- Poster
- Directed by: Sasi
- Written by: Sasi
- Produced by: R. B. Choudary
- Starring: Livingston Kausalya
- Cinematography: Arthur A. Wilson
- Edited by: V. Jaishankar
- Music by: Bobby
- Production company: Super Good Films
- Release date: 1 August 1998;
- Running time: 158 minutes
- Country: India
- Language: Tamil

= Sollamale =

Sollamale (/ˈsoʊllɑːmə.leɪ/ ) is a 1998 Indian Tamil-language romantic drama film written and directed by Sasi in his directorial debut. The film stars Livingston and Kausalya while Karan, Vivek, Anand, and Prakash Raj play supporting roles. It was released on 1 August 1998 and became a box office success. The film was later remade in Telugu by the same director as Seenu (1999) and in Hindi as Pyaar Diwana Hota Hai (2002).

== Plot ==

Nataraj is an honest, not-too-good-looking, village artist who comes to the city to find a job. He ends up being a banner artist. Shweta is a US citizen who loves India and its culture and stays with her relatives to learn Bharatnatyam. She is a soft-natured, loving girl who loves to help people in distress but cannot stand it if anyone lies or cheats. Initially when these two meet, she mistakes Nataraj to be a mute and pities him. Shweta's occasional friendlier association with Nataraj, in the means of helping, gradually blossoms into love. By this time, it is too late for the guilt-ridden Nataraj to disclose the truth as he feared the risk of losing her. Despite all his efforts to reveal the truth, Shwetha discovers his sham by herself. However at the end, she realises Nataraj's true intentions for acting as a mute and forgives him. However at the climax, when Shwetha asks Nataraj to speak to her, he keeps silent because he had asked a doctor to cut his tongue so that he could be the Nataraj that Swetha had come to love.

== Production ==
The story of Sollamale was written by Sasi with Prabhu Deva intended for the lead role, but R. B. Chowdary successfully suggested Livingston instead.
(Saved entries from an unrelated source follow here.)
(** ** Adding a group *)

Definition resource_error (e : wadb_status) : Prop := e = WADB_LIMIT ∨ e = WADB_NOMEM.
(** Steps that use memory and leave the groups alone. *)
Definition frugal {A} (m : M execution A) (Q : A → Prop) (x : execution) : Prop :=
  wp m (λ r x', same_groups x x' ∧ match r with Ok a => Q a | Err e => resource_error e end) x.
Lemma charge_frugal n x : frugal (charge p n) (λ _, True) x.
Proof.
  unfold frugal, wp, charge, xget, xset, mbind, M_bind. destruct (n >? _); cbn; (split; [done|]); [by left|done].
Qed.
Lemma x_malloc_frugal x : frugal x_malloc (λ _, True) x.
Proof. done. Qed.
Lemma frugal_bind {A B} (m : M execution A) (f : A → M execution B) P Q x :
  frugal m P x → (∀ a x', same_groups x x' → P a → frugal (f a) Q x') → frugal (m ≫= f) Q x.
Proof.
  unfold frugal. intros H Hf. apply wp_bind. eapply wp_mono; [exact H|]. cbn beta. intros [a|e] x' [Hs HP]; [|done].
  eapply wp_mono; [by apply Hf|]. cbn beta. intros r x'' [[E1 E2] HQ]. destruct Hs as [E3 E4]. split; [|done].
  split; congruence.
Qed.
Lemma frugal_ret {A} (a : A) (Q : A → Prop) x : Q a → frugal (mret a) Q x.
Proof. done. Qed.
Lemma frugal_nomem {A} (Q : A → Prop) x : frugal (mfail WADB_NOMEM) Q x.
Proof. split; [done|by right]. Qed.
Lemma copy_values_frugal types vs x : length types = length vs → frugal (copy_values p types vs) (λ l, l = vs) x.
Proof.
  revert vs x. induction types as [|t types IH]; intros [|v vs] x Hl; try done; cbn [copy_values].
  eapply frugal_bind with (P := λ v', v' = v).
  { unfold copy_value. destruct (_ && _); [|by apply frugal_ret].
    eapply frugal_bind; [apply charge_frugal|]. intros _ x1 _ _. eapply frugal_bind; [apply x_malloc_frugal|].
    intros ok x2 _ _. destruct ok; [by apply frugal_ret|apply frugal_nomem]. }
  intros v' x' _ ->. eapply frugal_bind; [apply IH; by injection Hl|]. intros l x2 _ ->. by apply frugal_ret.
Qed.
Lemma frugal_get {A} (f : execution → M execution A) (Q : A → Prop) x : frugal (f x) Q x → frugal (xget ≫= f) Q x.
Proof. done. Qed.
Lemma grow_groups_frugal x : frugal (grow_groups p) (λ _, True) x.
Proof.
  unfold grow_groups. apply frugal_get. destruct (negb _); [by apply frugal_ret|].
  eapply frugal_bind; [apply charge_frugal|]. intros _ x1 _ _. eapply frugal_bind; [apply x_malloc_frugal|].
  intros [] x2 _ _; [done|apply frugal_nomem].
Qed.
The original climax was supposed to have the lead characters uniting together; however, Sasi suggested a new climax in which Livingston's character cuts off his tongue.

== Soundtrack ==
Soundtrack was composed by debutant Bobby.

| Song | Singers |
|---|---|
| "Columbus Kaadhalaa" | Mano |
| "Sollathae" | Hariharan, Chitra |
| "Chindamaniye Vaa" | S. P. Balasubrahmanyam |
| "Sollu Chollu" | Bobby, Chitra |
| "Rathirida Roundadida" | Sabesh |
| "Sollathae" | Hariharan |

== Reception ==

D. S. Ramanujam of The Hindu wrote, "Debutant director Sasi makes his bow in grand style with a different kind of love tale" and also lauded the performances of Livingston and Kausalya. The film became a major success and breakthrough for Livingston after years of playing supporting roles. Bobby won the Tamil Nadu State Film Award for Best Music Director.